When working with family planning clients, the most common thing that comes up is a reckoning with the imbalance, in heterosexual relationships, between the burdens placed on an expectant mother and those placed on an expectant father. In addition to the physical burden the expectant mother takes on, there are also often greater societal expectations: from having to readjust one’s relationship to alcohol to, sometimes, an expectation of working less once the baby comes. The expectant mother is also the one with all the doctor’s visits. To state the obvious: pregnancy has a bigger impact on the mother than it does on the father.
How can a couple reconcile this? Does it help when the non-pregnant partner takes up a greater portion of domestic chores to try to make up the difference? Should the non-pregnant partner start giving the pregnant or hoping-to-be-pregnant partner nightly back and foot massages?
The short answer is: yeah, probably. But that still might not bridge the gap. Figuring out how to bridge the gap is one way that couples therapy can be quite helpful. It’s useful for both partners to share how they’re feeling in a way that no one feels blamed or maligned. Couples therapy gives both partners the chance to express how they feel and to ask for what they need, before and after the baby comes.
Some of what comes up for expectant couples feels specific to living in New York City. Couples often aren’t sure whether they should stay in the city to raise their kids, or if they should move to the suburbs or back to their hometowns. Choosing where to give birth seems harder in New York than it does in other places—there are so many options. There’s also the expense of raising a child in NYC. It’s not cheap! Couples who are struggling to get by in the first place often can’t quite fathom how they’re going to afford it, no matter how much they love living here. These are all items that couples may find it helpful to hash out in therapy.

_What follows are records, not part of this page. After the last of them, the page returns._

(* ===== verification/LivenessCheck.v ===== *)
(** * Liveness and its checks against the graph

    The analysis of [Liveness] in terms of the edges of a reachable graph, from the loop
    theorems of [LivenessSound], and the checks for dead code, uses after a release,
    uninitialised reads and dead allocations. *)

From S2P Require Import Prelude Digraph ScgNode Scg ScgInv ScgMerge ScgPaths Liveness LivenessSound.
From stdpp Require Import gmap relations.
From stdpp Require Import options.

#[local] Open Scope Z_scope.

(** ** Specification *)

(** [n] consumes the value of [v]. *)
Definition uses (s : SCG) (n v : Z) : Prop :=
  ∃ e, e ∈ SCG_edges s ∧ edge_target e = n ∧ edge_source e = v ∧ is_data (edge_kind e) = true.

(** Execution or data may go from [n] to [t]. *)
Definition leads (s : SCG) (n t : Z) : Prop :=
  ∃ e, e ∈ SCG_edges s ∧ edge_source e = n ∧ edge_target e = t ∧ is_flow (edge_kind e) = true.

(** The value of [v] is used [k] steps after the entry of [n], on a way that does not run
    through its definition first. *)
Inductive needed_at (s : SCG) (v : Z) : nat → Z → Prop :=
  | needed_here n : uses s n v → needed_at s v 0 n
  | needed_later n t k : n ≠ v → leads s n t → needed_at s v k t → needed_at s v (S k) n.

Definition needed_in (s : SCG) (n v : Z) : Prop := ∃ k, needed_at s v k n.
Definition needed_out (s : SCG) (n v : Z) : Prop := ∃ t, leads s n t ∧ needed_in s t v.

Lemma elem_of_use_set s n v : v ∈ compute_use_set s n ↔ uses s n v.
Proof.
  unfold compute_use_set, uses. rewrite elem_of_list_to_set, (list_elem_of_fmap edge_source).
  setoid_rewrite list_elem_of_In at 1. setoid_rewrite List.filter_In.
  setoid_rewrite andb_true_iff. setoid_rewrite Z.eqb_eq. setoid_rewrite <-list_elem_of_In.
  naive_solver.
Qed.

Lemma has_relevant_edge_spec s a b : has_relevant_edge s a b = true ↔ leads s a b.
Proof.
  unfold has_relevant_edge, leads. rewrite existsb_exists.
  setoid_rewrite <-list_elem_of_In. setoid_rewrite andb_true_iff. setoid_rewrite andb_true_iff.
  setoid_rewrite Z.eqb_eq. naive_solver.
Qed.

Lemma elem_of_successor_scan s n all seen t :
  t ∈ successor_scan s n all seen ↔ t ∈ all ∧ t ∉ seen ∧ leads s n t.
Proof.
  revert seen. induction all as [|x all IH]; intros seen; cbn [successor_scan]; [set_solver|].
  case_decide; [rewrite IH; set_solver|]. rewrite <-has_relevant_edge_spec.
  destruct (has_relevant_edge s n x) eqn:E; rewrite ?elem_of_cons, IH, <-has_relevant_edge_spec.
  - destruct (decide (t = x)) as [->|]; set_solver.
  - destruct (decide (t = x)) as [->|]; [|set_solver]. rewrite E. naive_solver.
Qed.

Lemma leads_flows s a b : leads s a b → flows s a b.
Proof. intros (e & He & ? & ? & _). by exists e. Qed.

Lemma flows_ids s a b : scg_ok s → flows s a b → a ∈ SCG_ids s ∧ b ∈ SCG_ids s.
Proof.
  intros Hok (e & He & <- & <-). destruct (edge_ends_live s e Hok He) as [Hs Ht].
  unfold SCG_ids. rewrite !(list_elem_of_fmap node_id).
  apply node_index_Some in Hs, Ht; naive_solver.
Qed.

Lemma elem_of_successor_set s n t : scg_ok s → t ∈ compute_successor_set s n ↔ leads s n t.
Proof.
  intros Hok. unfold compute_successor_set. destruct (SCG_successors s n) as [all|] eqn:E.
  - rewrite elem_of_successor_scan, (successors_spec s Hok n all t E). split; [tauto|].
    intros Hl. split; [by apply leads_flows|]. split; [set_solver|done].
  - split; [by intros ?%elem_of_nil|]. intros Hl%leads_flows.
    apply (successors_None s Hok) in E. by destruct E; apply (flows_ids s n t).
Qed.

Section analysis.
  Context (s : SCG) (order : list Z) (Hok : scg_ok s) (Horder : order ≡ₚ SCG_ids s).
  #[local] Set Default Proof Using "All".

Notation use := (compute_use_set s).
Notation succs := (compute_successor_set s).

Lemma closed_order n t : n ∈ order → t ∈ succs n → t ∈ order.
Proof.
  rewrite !Horder. intros _ Ht%elem_of_successor_set; [|done].
  by apply leads_flows, flows_ids in Ht as [_ ?].
Qed.

Lemma live_at_needed v k n : live_at use succs v k n ↔ needed_at s v k n.
Proof.
  split; induction 1.
  - constructor. by apply elem_of_use_set.
  - econstructor; [done| |done]. by apply elem_of_successor_set.
  - constructor. by apply elem_of_use_set.
  - econstructor; [done| |done]. by apply elem_of_successor_set.
Qed.

Lemma live_entry_needed n v : live_entry use succs n v ↔ needed_in s n v.
Proof. unfold live_entry, needed_in. by setoid_rewrite live_at_needed. Qed.

Lemma live_exit_needed n v : live_exit use succs n v ↔ needed_out s n v.
Proof.
  unfold live_exit, needed_out. setoid_rewrite live_entry_needed.
  by setoid_rewrite (λ t, elem_of_successor_set s n t Hok).
Qed.

Definition initial_liveness : gmap Z LivenessInfo :=
  fold_left (λ m n, <[n := LivenessInfo_empty]> m) order ∅.

Lemma initial_lookup n i :
  initial_liveness !! n = Some i ↔ n ∈ order ∧ i = LivenessInfo_empty.
Proof.
  unfold initial_liveness. enough (∀ m : gmap Z LivenessInfo,
    fold_left (λ m n, <[n := LivenessInfo_empty]> m) order m !! n = Some i ↔
    (n ∈ order ∧ i = LivenessInfo_empty) ∨ (n ∉ order ∧ m !! n = Some i)) as ->.
  { rewrite lookup_empty. naive_solver. }
  clear Horder. induction order as [|x l IH]; intros m; cbn [fold_left].
  { rewrite elem_of_nil. naive_solver. }
  rewrite IH, lookup_insert, elem_of_cons. case_decide; [subst|].
  - destruct (decide (n ∈ l)); naive_solver.
  - naive_solver.
Qed.

Lemma initial_tracked : tracked order initial_liveness.
Proof.
  intros n. split; [by intros [i [? _]%initial_lookup]|]. intros Hn. eexists. by apply initial_lookup.
Qed.

Lemma initial_sound : sound use succs initial_liveness.
Proof. intros n i [_ ->]%initial_lookup. split; intros v Hv; simpl in Hv; set_solver. Qed.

One challenge that I’ve seen come up for couples is answering the question of who will sacrifice more professionally when the child comes. The partner who makes less money—be they male, female, or non-binary—is often terrified that they’ll become the default primary care giver, in charge of cooking, cleaning, picking up, and dropping off. They fear that their professional dreams and ambitions will dry up, vanish, disappear forever.
Couples therapy can be extremely helpful in sorting through these concerns.
One final reason that expecting or hopeful couples come to see me is because they want to work on some aspect of their relationship that they find troubling before the baby arrives. Some want to improve their ability to resolve conflict, for example, and others want to nurture a healthier sex life.
I have not yet touched on the challenges of infertility and IVF treatment. I see a lot of clients facing those challenges, but I will save that for another post.
I love working with expecting families in part because I love being a parent myself. I’m in the process of raising two young kids in New York City and it’s been a challenging but joyous experience. I love brainstorming with couples how they can best make it work and helping them to express their fears, needs, and desires.